The overall waste management scheme is presented in Figure 2 where all the materials, processes and end products are described. The idea as presented in this study, is to use, treat and eventually valorize several - if possible all types of biomass available on the island - in order to optimally design an holistic action plan with increased performance. Therefore, we are analyzing two main pathways - aerobic and anaerobic - that can result in different end products or by-products respectively.

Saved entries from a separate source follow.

(* ===== verification/Ncache.v ===== *)
(** src/src/client/sysint/ncache.c: the cache of names, a timeout cache from
    the parent directory and the name of an entry to the object it names.

    Names are C strings, given without their terminator.  Every function
    holds the mutex while it uses the cache, so each one is a step.  The
    performance counters, which no result depends on, are left out. *)

From stdpp Require Import list numbers gmap.
From S2P Require Import Prelude Errors Quickhash Tcache.

Definition NCACHE_DEFAULT_TIMEOUT_MSECS : Z := 60000.
Definition NCACHE_DEFAULT_SOFT_LIMIT : Z := 5120.
Definition NCACHE_DEFAULT_HARD_LIMIT : Z := 10240.
Definition NCACHE_DEFAULT_RECLAIM_PERCENTAGE : Z := 25.

Record PVFS_object_ref := mkRef {
  ref_handle : Z;  (* PVFS_handle *)
  ref_fs_id : Z;   (* PVFS_fs_id *)
}.

Record ncache_payload := mkPayload {
  entry_ref : PVFS_object_ref;   (* PVFS2 object reference to entry *)
  parent_ref : PVFS_object_ref;  (* PVFS2 object reference to parent *)
  entry_status : Z;              (* is the entry valid? *)
  entry_name : list Z;
}.

Record ncache_key := mkKey {
  key_parent_ref : PVFS_object_ref;
  key_entry_name : list Z;
}.

#[export] Instance object_ref_eq_dec : EqDecision PVFS_object_ref.
Proof. solve_decision. Defined.
#[export] Instance ncache_key_eq_dec : EqDecision ncache_key.
Proof. solve_decision. Defined.

Definition ncache_compare_key_entry (key : ncache_key) (p : ncache_payload) : bool :=
  if decide (ref_handle (key_parent_ref key) ≠ ref_handle (parent_ref p)) then false
  else if decide (ref_fs_id (key_parent_ref key) ≠ ref_fs_id (parent_ref p)) then false
  else if decide (length (key_entry_name key) ≠ length (entry_name p)) then false
  else bool_decide (key_entry_name key = entry_name p).

(** A [char] is signed; converting it to [unsigned int] extends its sign. *)
Definition char_value (c : Z) : Z := if decide (c < 128) then c else u32 (c - 256).

Definition ncache_hash_key (key : ncache_key) (table_size : Z) : Z :=
  let sum := foldl (λ sum c, u32 (sum + char_value c)) 0 (key_entry_name key) in
  let sum := u32 (sum + u64 (ref_handle (key_parent_ref key) + ref_fs_id (key_parent_ref key))) in
  sum mod table_size.

Abbreviation ncache := (PINT_tcache (P := ncache_payload)).

Definition set_tcache_defaults (instance : ncache) : Z * ncache :=
  let '(ret, tc) := PINT_tcache_set_info instance TCACHE_HARD_LIMIT NCACHE_DEFAULT_HARD_LIMIT in
  if decide (ret < 0) then (ret, tc) else
  let '(ret, tc) := PINT_tcache_set_info tc TCACHE_SOFT_LIMIT NCACHE_DEFAULT_SOFT_LIMIT in
  if decide (ret < 0) then (ret, tc) else
  let '(ret, tc) :=
    PINT_tcache_set_info tc TCACHE_RECLAIM_PERCENTAGE NCACHE_DEFAULT_RECLAIM_PERCENTAGE in
  if decide (ret < 0) then (ret, tc) else (0, tc).

(** [env] is the timeout from the environment, as [strtoul] reads it.  The
    result and the cache; [None] is the NULL pointer.  A cache that was
    destroyed again after an error is freed memory, of which nothing is left. *)
Definition PINT_ncache_initialize (alloc : bool) (alloc' : nat → bool) (env : option Z)
    : exec (Z * option ncache) :=
  match PINT_tcache_initialize alloc alloc' (-1) with
  | None => Done (- PVFS_ENOMEM, None)
  | Some tc =>
      let timeout := match env with Some t => u32 t | None => NCACHE_DEFAULT_TIMEOUT_MSECS end in
      let '(ret, tc) := PINT_tcache_set_info tc TCACHE_TIMEOUT_MSECS timeout in
      if decide (ret < 0) then _ ← PINT_tcache_finalize tc; Done (ret, None)
      else
        let '(ret, tc) := set_tcache_defaults tc in
        if decide (ret < 0) then _ ← PINT_tcache_finalize tc; Done (ret, None)
        else Done (0, Some tc)
  end.

Definition PINT_ncache_finalize (nc : option ncache) : exec (list ncache_payload) :=
  match nc with Some tc => PINT_tcache_finalize tc | None => Done [] end.

Definition PINT_ncache_get_info (nc : ncache) (option : PINT_tcache_options) : Z * Z :=
  PINT_tcache_get_info nc option.

Definition PINT_ncache_set_info (nc : ncache) (option : PINT_tcache_options) (arg : Z)
    : Z * ncache :=
  PINT_tcache_set_info nc option arg.

(** The result, [*entry_ref] if it is written, and the cache. *)
Definition PINT_ncache_get_cached_entry (nc : ncache) (entry : list Z) (parent : PVFS_object_ref)
    (now : timeval) : exec (Z * option PVFS_object_ref * ncache) :=
  '(ret, tmp_entry, status, nc) ←
    PINT_tcache_lookup ncache_compare_key_entry ncache_hash_key nc (mkKey parent entry) now;
  if decide (ret < 0 ∨ status ≠ 0) then
    (* return -PVFS_ENOENT if the entry has expired *)
    if decide (status ≠ 0) then Done (- PVFS_ENOENT, None, nc) else Done (ret, None, nc)
  else
    match tmp_entry with
    | None => Fault BadAccess
    | Some a =>
        e ← entry_at nc a;
        let p := payload e in
        (* copy out entry ref if valid *)
        let out := if decide (entry_status p = 0 ∧ ref_handle (parent_ref p) = ref_handle parent)
                   then Some (entry_ref p) else None in
        if decide (entry_status p = 0) then Done (0, out, nc)
        else Done (- PVFS_ETIME, out, nc)
    end.

Definition PINT_ncache_invalidate (nc : ncache) (entry : list Z) (parent : PVFS_object_ref)
    (now : timeval) : exec ncache :=
  '(ret, tmp_entry, _, nc) ←
    PINT_tcache_lookup ncache_compare_key_entry ncache_hash_key nc (mkKey parent entry) now;
  if decide (ret = 0) then
    match tmp_entry with
    | None => Fault BadAccess
    | Some a => '(_, nc) ← PINT_tcache_delete nc a; Done nc
    end
  else Done nc.

(** What [PINT_ncache_update] allocates: the payload, the copy of the name,
    and the entry of the cache. *)
Record update_allocs := mkAllocs {
  alloc_payload : bool; alloc_name : bool; alloc_entry : option positive }.
(** The for loop of [trove_handle_alloc_from_range]. *)
Fixpoint alloc_from_range_loop (alloc : nat → nat → bool) (hl : handle_ledger)
    (extent_array : list TROVE_handle_extent) (handle : Z) : exec (Z * handle_ledger) :=
  match extent_array with
  | [] => Done (handle, hl)
  | e :: rest =>
      '(handle, hl) ← nonnull (trove_ledger_handle_alloc_from_range (alloc 0%nat) (Some hl) e);
      if decide (handle ≠ TROVE_HANDLE_NULL) then Done (handle, hl)
      else alloc_from_range_loop (λ i, alloc (S i)) hl rest handle
  end.

Definition trove_handle_alloc_from_range (alloc : nat → nat → bool) (st : mgmt) (id : Z)
    (extent_array : list TROVE_handle_extent) : exec (Z * mgmt) :=
  with_ledger st id have_valid_ranges TROVE_HANDLE_NULL
    (λ hl, alloc_from_range_loop alloc hl extent_array TROVE_HANDLE_NULL).

Definition trove_handle_peek (args : bool) (st : mgmt) (id max_num_handles : Z)
    : exec (Z * list Z) :=
  if negb args then Done (- TROVE_EINVAL, []) else
  found ← find_ledger st id;
  match found with
  | Some e =>
      if have_valid_ranges e then
        trove_ledger_peek_handles args (Some (ledger e)) max_num_handles
      else Done (- TROVE_EINVAL, [])
  | None => Done (- TROVE_EINVAL, [])
  end.

(** The for loop of [trove_handle_peek_from_range]. *)
Fixpoint peek_from_range_loop (hl : handle_ledger) (extent_array : list TROVE_handle_extent)
    (max_num_handles : Z) (res : Z * list Z) : exec (Z * list Z) :=
  match extent_array with
  | [] => Done res
  | e :: rest =>
      '(ret, out) ← trove_ledger_peek_handles_from_extent true (Some hl) e max_num_handles;
      if decide (ret = 0) then
        if decide (out = []) then Fault AssertFailed else Done (ret, out)
      else peek_from_range_loop hl rest max_num_handles (ret, out)
  end.

Definition trove_handle_peek_from_range (args : bool) (st : mgmt) (id : Z)
    (extent_array : list TROVE_handle_extent) (max_num_handles : Z) : exec (Z * list Z) :=
  if negb args then Done (- TROVE_EINVAL, []) else
  found ← find_ledger st id;
  match found with
  | Some e =>
      if have_valid_ranges e then
        peek_from_range_loop (ledger e) extent_array max_num_handles (- TROVE_EINVAL, [])
      else Done (- TROVE_EINVAL, [])
  | None => Done (- TROVE_EINVAL, [])
  end.

Definition trove_handle_set_used (alloc : nat → bool) (st : mgmt) (id handle : Z)
    : exec (Z * mgmt) :=
  with_ledger st id (λ _, true) (-1) (λ hl, trove_handle_remove alloc hl handle).

Definition trove_handle_free (alloc : nat → bool) (now : Z) (st : mgmt) (id handle : Z)
    : exec (Z * mgmt) :=
  with_ledger st id (λ _, true) (-1)
    (λ hl, trove_ledger_handle_free alloc now (s_extentlist_purgatory st) hl handle).

(** The return value, and the count on success. *)
Definition trove_handle_get_statistics (st : mgmt) (id : Z) : exec (Z * option Z) :=
  found ← find_ledger st id;
  match found with
  | Some e => Done (0, Some (trove_handle_ledger_get_statistics (ledger e)))
  | None => Done (- PVFS_ENOENT, None)
  end.

(** The do loop at one index: every entry of the list is removed. *)
Fixpoint finalize_index (fuel : nat) (table : @qhash_table handle_ledger_t) (i : Z)
    : exec (@qhash_table handle_ledger_t) :=
  match fuel with
  | O => Fault OutOfFuel
  | S fuel' =>
      '(e, table) ← qhash_search_and_remove_at_index table i;
      match e with
      | Some _ => finalize_index fuel' table i
      | None => Done table
      end
  end.

(** The for loop over the indices, [n] of them left. *)
Fixpoint finalize_loop (n : nat) (i : Z) (table : @qhash_table handle_ledger_t)
    : exec (@qhash_table handle_ledger_t) :=
  match n with
  | O => Done table
  | S n' =>
      table ← finalize_index (S (length (entries table))) table i;
      finalize_loop n' (i + 1) table
  end.

Definition trove_handle_mgmt_finalize (st : mgmt) : exec (Z * mgmt) :=
  match s_fsid_to_ledger_table st with
  | Some table =>
      _ ← finalize_loop (Z.to_nat (table_size table)) 0 table;
      Done (0, mkMgmt None (s_extentlist_purgatory st))
  | None => Fault BadAccess
  end.

(** * Specification of a ledger *)

(** The three lists of a ledger are valid and share no handle. *)
Definition disjoint_lists (a b : TROVE_handle_extentlist) : Prop :=
  ∀ h, free_in a h → ¬ free_in b h.

Definition ledger_ok (hl : handle_ledger) : Prop :=
  index_ok (index (free_list hl)) ∧ index_ok (index (recently_freed_list hl)) ∧
  index_ok (index (overflow_list hl)) ∧
  disjoint_lists (free_list hl) (recently_freed_list hl) ∧
  disjoint_lists (free_list hl) (overflow_list hl) ∧
  disjoint_lists (recently_freed_list hl) (overflow_list hl).

(** Handles the ledger accounts for, that is, which are not in use. *)
Definition unused (hl : handle_ledger) (h : Z) : Prop :=
  free_in (free_list hl) h ∨ free_in (recently_freed_list hl) h ∨ free_in (overflow_list hl) h.

Lemma free_in_zero h : free_in zero_extentlist h ↔ False.
Proof. apply has_nil. Qed.

(** Handles a ledger can hold are between 1 and 2^64 - 1. *)
Lemma free_in_range e h : index_ok (index e) → free_in e h → 1 ≤ h < B64.
Proof.
  intros [_ Hok] (x & Hx & Hc). pose proof (extents_ok_valid _ _ Hok Hx).
  unfold valid_extent, covers in *. lia.
Qed.

Lemma unused_range hl h : ledger_ok hl → unused hl h → 1 ≤ h < B64.
Proof.
  intros (H1 & H2 & H3 & _) [?|[?|?]];
    [apply (free_in_range _ _ H1)|apply (free_in_range _ _ H2)|apply (free_in_range _ _ H3)]; done.
Qed.

(** Taking a handle out of the free list. *)
Lemma take_free hl fl handle :
  ledger_ok hl → index_ok (index fl) → free_in (free_list hl) handle →
  (∀ h, free_in fl h ↔ free_in (free_list hl) h ∧ h ≠ handle) →
  ledger_ok (set_free_list hl fl) ∧
  (∀ h, unused (set_free_list hl fl) h ↔ unused hl h ∧ h ≠ handle).
Proof.
  intros (H1 & H2 & H3 & H12 & H13 & H23) Hok Hf Hfl.
  unfold ledger_ok, unused, disjoint_lists in *. simpl. split.
  - split_and!; try done; intros h [? ?]%Hfl; auto.
  - intros h. rewrite Hfl. specialize (H12 handle Hf). specialize (H13 handle Hf).
    destruct (decide (h = handle)) as [->|]; tauto.
Qed.
(** Waking the first waiting request and the run behind it. *)
Lemma wake_run st runs n rest e :
  runs_ok runs → elems st !! n = Some e → state e = REQ_QUEUED →
  Forall (λ id, ∃ e, elems st !! id = Some e ∧ state e = REQ_QUEUED) rest →
  NoDup (n :: rest) → (∀ id, id ∈ n :: rest → id ∉ ready_queue st) →
  ∃ run tail, rest = run ++ tail ∧
    (st ← make_ready st n e; runs e st rest) = Done (woken (n :: run) st) ∧
    pairwise_compatible (elems st) (n :: run).
Proof.
  intros Hruns He Hst Hq Hn Hr. rewrite (make_ready_spec st n e) by (done || apply Hr; set_solver).
  simpl. apply NoDup_cons in Hn as [Hnr Hn].
  assert (∀ x, x ∈ rest → elems (woken [n] st) !! x = elems st !! x) as Hsame.
  { intros x Hx. simpl. rewrite lookup_ready_map. destruct (elems st !! x); [|done]. simpl.
    by rewrite decide_False by set_solver. }
  assert (∀ P c, ∃ run tail, rest = run ++ tail ∧
    ready_run P c (woken [n] st) rest = Done (woken (n :: run) st) ∧
    Forall (λ id, ∃ e, elems st !! id = Some e ∧ P e = true) run) as Hgo.
  { intros P c. destruct (ready_run_spec P c (woken [n] st) rest) as (run & tail & Hrt & -> & Hrun).
    - rewrite Forall_forall in Hq |- *. intros x Hx. rewrite (Hsame x Hx). auto.
    - done.
    - intros x Hx. simpl. rewrite elem_of_app, list_elem_of_singleton.
      intros [?| ->]; [|done]. apply (Hr x); set_solver.
    - exists run, tail. rewrite (woken_cons st n e) by done. split_and!; try done.
      rewrite Forall_forall in Hrun |- *. intros x Hx.
      destruct (Hrun x Hx) as (ex & Hex & HPx). rewrite Hsame in Hex by set_solver. eauto. }
  destruct (Hruns e (woken [n] st) rest) as [->|[(Hio & c & ->)|(Hro & c & ->)]].
  - exists [], rest. split_and!; try done. apply pairwise_single.
  - destruct (Hgo is_io c) as (run & tail & Hrt & -> & Hrun). exists run, tail.
    split_and!; try done. apply pairwise_io. constructor; eauto.
  - destruct (Hgo is_readonly c) as (run & tail & Hrt & -> & Hrun). exists run, tail.
    split_and!; try done. apply pairwise_readonly. constructor; eauto.
Qed.

Lemma next_in_line_spec st h act wait wake runs :
  req_sched_table st !! h = Some (act ++ wait) → queue_split (elems st) h act wait →
  (∀ id, id ∈ wait → id ∉ ready_queue st) → wake = true ∨ act ≠ [] ∨ wait = [] → runs_ok runs →
  ∃ run tail, wait = run ++ tail ∧
    next_in_line st h wake runs =
      Done (if decide (act ++ wait = []) then set_table st (delete h (req_sched_table st))
            else woken run st) ∧
    (act = [] ∨ run = []) ∧ (act ++ wait ≠ [] → act ++ run ≠ []) ∧
    pairwise_compatible (elems st) run.
Proof.
  intros Ht (Hn & Hact & Hwait & Hc) Hr Hw Hruns. unfold next_in_line. rewrite Ht.
  destruct act as [|a act].
  - simpl in *. destruct wait as [|n rest].
    { exists [], []. split_and!; try done. by left. }
    destruct Hw as [->|[Hw|Hw]]; [|done..].
    apply Forall_cons in Hwait as [(e & He & _ & _ & _ & Hst) Hwait].
    unfold get. rewrite He. simpl. rewrite Hst. simpl.
    destruct (wake_run st runs n rest e) as (run & tail & -> & Hx & Hcr); try done.
    { eapply Forall_impl; [exact Hwait|]. intros x (ex & ? & _ & _ & _ & ?). eauto. }
    exists (n :: run), tail. rewrite Hx. split_and!; try done. by left.
  - simpl. apply Forall_cons in Hact as [(e & He & _ & _ & _ & Hst) _].
    exists [], wait. rewrite woken_nil. split_and!; try done; [|by right|].
    + destruct wake; [|done]. unfold get. rewrite He. simpl.
      by destruct Hst as [-> | ->].
    + intros x b ex eb Hx. by apply not_elem_of_nil in Hx.
Qed.

(** * A request leaves its list *)

Lemma filter_ne_notin (id : positive) (l : list positive) : id ∉ l → filter (λ x, x ≠ id) l = l.
Proof.
  induction l as [|x l IH]; [done|]. rewrite not_elem_of_cons. intros [? ?].
  by rewrite filter_cons_True, IH by done.
Qed.

Lemma lookup_after run id m x ex :
  delete id (ready_map run m) !! x = Some ex ↔
  x ≠ id ∧ ∃ e, m !! x = Some e ∧
    ex = (if decide (x ∈ run) then set_state e REQ_READY_TO_SCHEDULE else e).
Proof.
  rewrite lookup_delete_Some, lookup_ready_map, fmap_Some.
  split; intros (? & e & ? & ?); (split; [done|eauto]).
Qed.

Lemma elem_of_listed m id : id ∈ listed m ↔ ∃ e, m !! id = Some e ∧ list_head e = true.
Proof.
  unfold listed. rewrite elem_of_dom. split.
  - intros [e [He Hl]%map_lookup_filter_Some]. eauto.
  - intros (e & He & Hl). exists e. by apply map_lookup_filter_Some.
Qed.

Lemma listed_after run id m :
  listed (delete id (ready_map run m)) = listed m ∖ {[id]}.
Proof.
  apply set_eq. intros x. rewrite elem_of_difference, elem_of_singleton, !elem_of_listed. split.
  - intros (ex & (Hx & e & He & ->)%lookup_after & Hl). split; [|done]. exists e.
    split; [done|]. by case_decide.
  - intros [(e & He & Hl) Hx]. eexists. split; [apply lookup_after; eauto|].
    by case_decide.
Qed.

Lemma compatible_set_state a b s t :
  compatible a b → compatible (set_state a s) (set_state b t).
Proof. done. Qed.

Lemma queue_split_mono m m' h act wait :
  (∀ x, x ∈ act ++ wait → m' !! x = m !! x) →
  queue_split m h act wait → queue_split m' h act wait.
Proof.
  intros Hsame (Hn & Ha & Hw & Hc). split_and!; [done| | |].
  - rewrite Forall_forall in Ha |- *. intros x Hx. destruct (Ha x Hx) as (e & He & ?).
    exists e. rewrite Hsame by set_solver. done.
  - rewrite Forall_forall in Hw |- *. intros x Hx. destruct (Hw x Hx) as (e & He & ?).
    exists e. rewrite Hsame by set_solver. done.
  - intros a b ea eb Hx Hy Hne. rewrite !Hsame by set_solver. by apply Hc.
Qed.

Composting has been applied - as the aerobic pathway - but is not at the focus of this present study and thus, the experimental process is briefly presented here. With the method of aerobic biodegradation (i.e., composting), the recovery of nutrients is achieved through the mineralization of organic substances in biowaste. The maturation of the final product was completed in 120 days in a closed composter (home composting bin) with an active ventilation system that supplied the compost at regular intervals. Both temperature and oxygen content was monitored daily, while pH and humidity on a weekly basis. The composting process was applied in two modified composting bins with different composition in the treated materials - the one with food waste and the second food waste mixed with olive mill pomace - (14% of the total mass). In both cases, food waste was mixed with prunings to provide optimal ventilation conditions, and also enhance the structure of the final compost.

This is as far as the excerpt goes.